Em suas novas obras, Adriana volta seu olhar para figuras que habitaram o universo palaciano francês, pintando a delicadeza de Maria Antonieta com a precisão de uma cronista sensível e a liberdade de uma artista apaixonada. Maria Antonieta, para ela, emerge como uma figura "icônica e controversa", "grande representante do estilo Rococó". Uma "influencer" com "forte personalidade", que desperta "amor e ódio" para os franceses e é associada à Revolução e à guilhotina. Em sua pintura, a rainha aparece envolta em um cisne negro — metáfora visual que simboliza a beleza e o destino trágico de quem foi ao mesmo tempo ícone de luxo e vítima da guilhotina. O fundo dourado de sua pintura sussurra sobre a nobreza francesa, enquanto a paisagem ao redor remete aos jardins de Versailles — aquele espaço onde o esplendor convivia com os primeiros sinais de um tempo em colapso.
Essa admiração se estende a Madame Jeanne Du Barry, figura que a artista confessa ter "amado pintar" e que para ela surge como símbolo da "fragilidade e contradição do antigo regime". Fascinada pela história dessa mulher de origens humildes que chegou ao coração do poder francês, Adriana nos apresenta um olhar onde fragilidade e força se entrelaçam. Relatos a descrevem como "gentil, generosa, ajudava artistas e pobres", traços que talvez se reflitam na expressão do seu olhar, nas flores, nas cores, elementos que para a artista "ficaram perfeitas" nesta que foi a obra que "mais a emocionou ao concluir". A expressão de Jeanne na pintura não é apenas um retrato; é quase um espelho emocional.
A essência que a fascina em Versailles é o "encontro de dois estilos predominantes", o monumental Barroco Clássico de Luís XIV e o leve Rococó de Luís XV, com suas "cores claras, motivos florais e cenas galantes". Adriana "ama" esses estilos e tenta incluí-los em seu trabalho, utilizando "folhas de ouro, cores metálicas, detalhes e pinceladas mais clássicas". Essa mistura de teatralidade e romantismo se reflete em sua técnica, que incorpora esses metálicos sutis e uma paleta de cores que flutua entre o etéreo e o dramático. Há uma harmonia arquitetônica em cada composição — reflexo, talvez, da precisão que vem de sua formação inicial como cirurgiã dentista, agora sublimada em arte.
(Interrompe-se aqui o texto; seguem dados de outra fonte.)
Definition validate_fields (key : string) (warn critical : pynum) (window : option string)
    : res threshold_error (Metric * option dec * option dec * string) :=
  let* metric := res_opt UNKNOWN_METRIC (metric_for key) in
  let w := strip (default EmptyString window) in
  let window := if bool_decide (w = EmptyString) then default_window metric else w in
  let* _ := require (negb (is_rate metric && negb (bool_decide (window ∈ RATE_WINDOWS)))) INVALID_WINDOW in
  let* _ := require (negb (negb (is_rate metric) && negb (bool_decide (window = "now"%string)))) INVALID_WINDOW in
  let* warn := decimal_or_none warn in
  let* critical := decimal_or_none critical in
  match warn, critical with
  | None, None => Err NO_LINE
  | Some w, Some c =>
    let beyond := match metric_direction metric with ABOVE => dltb w c | BELOW => dltb c w end in
    if beyond then Ok (metric, warn, critical, window) else Err LINES_INVERTED
  | _, _ => Ok (metric, warn, critical, window)
  end.

Definition for_key (city : Z) (metric : string) (t : Threshold) : bool :=
  (th_city t =? city) && bool_decide (th_metric t = metric).

Definition active_threshold (rows : list Threshold) (city : Z) (metric : string) : option Threshold :=
  List.find (fun t => for_key city metric t && th_active t) rows.

Definition latest_version (rows : list Threshold) (city : Z) (metric : string) : Z :=
  foldr Z.max 0 (th_version <$> List.filter (for_key city metric) rows).

Definition close_threshold (now : Z) (t : Threshold) : Threshold :=
  {| th_id := th_id t; th_city := th_city t; th_metric := th_metric t; warn_value := warn_value t;
     critical_value := critical_value t; th_window := th_window t; th_active := false;
     th_version := th_version t; valid_from := valid_from t; valid_to := Some now |}.

(** [write_threshold_version]: the rows afterwards and the row written, whose key is [fresh]. *)
Definition write_threshold_version (rows : list Threshold) (fresh city : Z) (metric : string)
    (warn critical : pynum) (window : option string) (now : Z)
    : res threshold_error (list Threshold * Threshold) :=
  let* (_, warn, critical, window) := validate_fields metric warn critical window in
  let current := active_threshold rows city metric in
  let latest := latest_version rows city metric in
  let rows := match current with
    | Some c => (fun t => if th_id t =? th_id c then close_threshold now t else t) <$> rows
    | None => rows
    end in
  let row := {| th_id := fresh; th_city := city; th_metric := metric; warn_value := warn;
                critical_value := critical; th_window := window; th_active := true;
                th_version := latest + 1; valid_from := now; valid_to := None |} in
  Ok (rows ++ [row], row).

(** ** The sweep *)

(** A measured row of [overview.measure]: each metric's value and the requests of its window. *)
Record Measured := {
  m_unfulfilled_rate : option dec; m_acceptance_rate : option dec; m_avg_eta_minutes : option dec;
  m_sos_open : option dec; m_sos_oldest : option dec; m_withdrawals_oldest : option dec;
  m_requested : Z
}.

Definition current_value (key : string) (row : Measured) : option (option dec * option Z) :=
  if bool_decide (key = "unfulfilled_rate"%string) then Some (m_unfulfilled_rate row, Some (m_requested row))
  else if bool_decide (key = "acceptance_rate"%string) then Some (m_acceptance_rate row, Some (m_requested row))
  else if bool_decide (key = "avg_eta_minutes"%string) then Some (m_avg_eta_minutes row, Some (m_requested row))
  else if bool_decide (key = "sos_open"%string) then Some (m_sos_open row, None)
  else if bool_decide (key = "sos_unacknowledged"%string) then Some (m_sos_oldest row, None)
  else if bool_decide (key = "withdrawal_pending"%string) then Some (m_withdrawals_oldest row, None)
  else None.

Inductive outcome := Raised | Escalated | Cleared | Kept | Quiet.

#[global] Instance outcome_eq_dec : EqDecision outcome.
Proof. solve_decision. Defined.

(** The level the sweep acts on: a rate over too few requests has none. *)
Definition swept_level (m : Metric) (t : Threshold) (value : option dec) (sample : option Z) : option severity :=
  match level_for m value (warn_value t) (critical_value t) with
  | None => None
  | Some l => match sample with
              | Some n => if n <? min_sample m then None else Some l
              | None => Some l
              end
  end.

Definition THRESHOLD_SOURCE : string := "alert_threshold".

Definition rewrite_alert (sev : option severity) (title : option string) (payload : gmap string string)
    (a : Alert) : Alert :=
  {| alert_id := alert_id a; alert_kind := alert_kind a; alert_severity := default (alert_severity a) sev;
     alert_title := default (alert_title a) title; alert_payload := payload;
     alert_source_type := alert_source_type a; alert_source_id := alert_source_id a;
     acknowledged_at := acknowledged_at a; acknowledged_by := acknowledged_by a;
     acknowledged_note := acknowledged_note a |}.

(** [evaluate_threshold]; the title and payload texts are built by the caller, [None] is an
    unknown metric, which raises. *)
Definition evaluate_threshold (t : AlertTable) (th : Threshold) (city_code : string) (city : option Place)
    (row : Measured) (title : string) (payload : gmap string string) (note : string) (now : Z)
    : option (outcome * AlertTable) :=
  metric ← metric_for (th_metric th);
  '(value, sample) ← current_value (metric_key metric) row;
  let level := swept_level metric th value sample in
  let source_id := (city_code +:+ ":" +:+ metric_key metric)%string in
  let existing := find_open t THRESHOLD_SOURCE source_id in
  match level with
  | None =>
    match existing with
    | None => Some (Quiet, t)
    | Some a => let '(ok, t) := acknowledge t (alert_id a) None note now in
                Some (if ok then Cleared else Kept, t)
    end
  | Some sev =>
    match existing with
    | None => Some (Raised, (raise_alert t (metric_kind metric) title sev payload THRESHOLD_SOURCE source_id city).2)
    | Some a =>
      if negb (bool_decide (alert_severity a = sev))
      then Some (Escalated, update_alert t (alert_id a) (rewrite_alert (Some sev) (Some (truncated 200 title)) payload))
      else Some (Kept, update_alert t (alert_id a) (rewrite_alert None None payload))
    end
  end.
(** ** Lemmas *)

Lemma filter_fmap_le {A : Type} (P : A -> bool) (f : A -> A) (l : list A) :
  (forall a, P (f a) = true -> P a = true) ->
  (length (List.filter P (f <$> l)) <= length (List.filter P l))%nat.
Proof.
  intros H. induction l as [|a l IH]; [done|]. rewrite fmap_cons. cbn [List.filter].
  specialize (H a). destruct (P (f a)); [rewrite H by done; cbn; lia|]. destruct (P a); cbn; lia.
Qed.

Lemma find_fmap_inv {A : Type} (P : A -> bool) (f : A -> A) (l : list A) :
  (forall a, P (f a) = P a) -> List.find P (f <$> l) = f <$> List.find P l.
Proof.
  intros H. induction l as [|a l IH]; [done|]. rewrite fmap_cons. cbn [List.find]. rewrite H.
  by destruct (P a).
Qed.

Lemma find_none_iff {A : Type} (P : A -> bool) (l : list A) :
  List.find P l = None <-> forall a, a ∈ l -> P a = false.
Proof.
  split.
  - intros H a Ha%list_elem_of_In. by apply (find_none P l H a).
  - intros H. destruct (List.find P l) as [a|] eqn:E; [|done].
    apply find_some in E as [Ha%list_elem_of_In HP]. by rewrite (H a Ha) in HP.
Qed.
Mas é nas flores que Adriana parece encontrar seu idioma mais íntimo. Rosas, peônias, hortênsias — todas traduzidas em aquarelas que respiram leveza, mas carregam o peso simbólico da história. Suas "Flores Europeias" são mais que botânicas: são narrativas silenciosas de um Velho Mundo onde cada pétala pode contar um segredo. Para Adriana, de fato, as flores carregam "memórias históricas". Elas a fazem "viajar no tempo" tanto pela espécie em si — peônias, rosas associadas à Europa, Versailles, o período clássico — quanto através de artistas que as retrataram, como Pierre Joseph Redouté (evocando o clássico, científico) e Monet (transportando-a pela "Belle Époque", auge da elegância, do luxo e da arte). Suas pinturas botânicas, conhecidas como "Flores Europeias", são "botânicas muito românticas" que, em seus tons e formas, transmitem esse "ar mais clássico transportando as pessoas para o 'velho mundo'." Rosas e peônias, em particular, representariam Maria Antonieta, por serem "luxuosas, aristocráticas, belas e complexas".
No ateliê, Adriana recriou Versailles com seus próprios rituais: livros de arte, filmes históricos, trilhas sonoras francesas e até perfumes com fragrâncias aristocráticas fizeram parte do processo criativo. Até os materiais escolhidos — papéis e tintas francesas, de tradição centenária — carregam a intenção de transformar cada obra numa carta visual endereçada ao passado.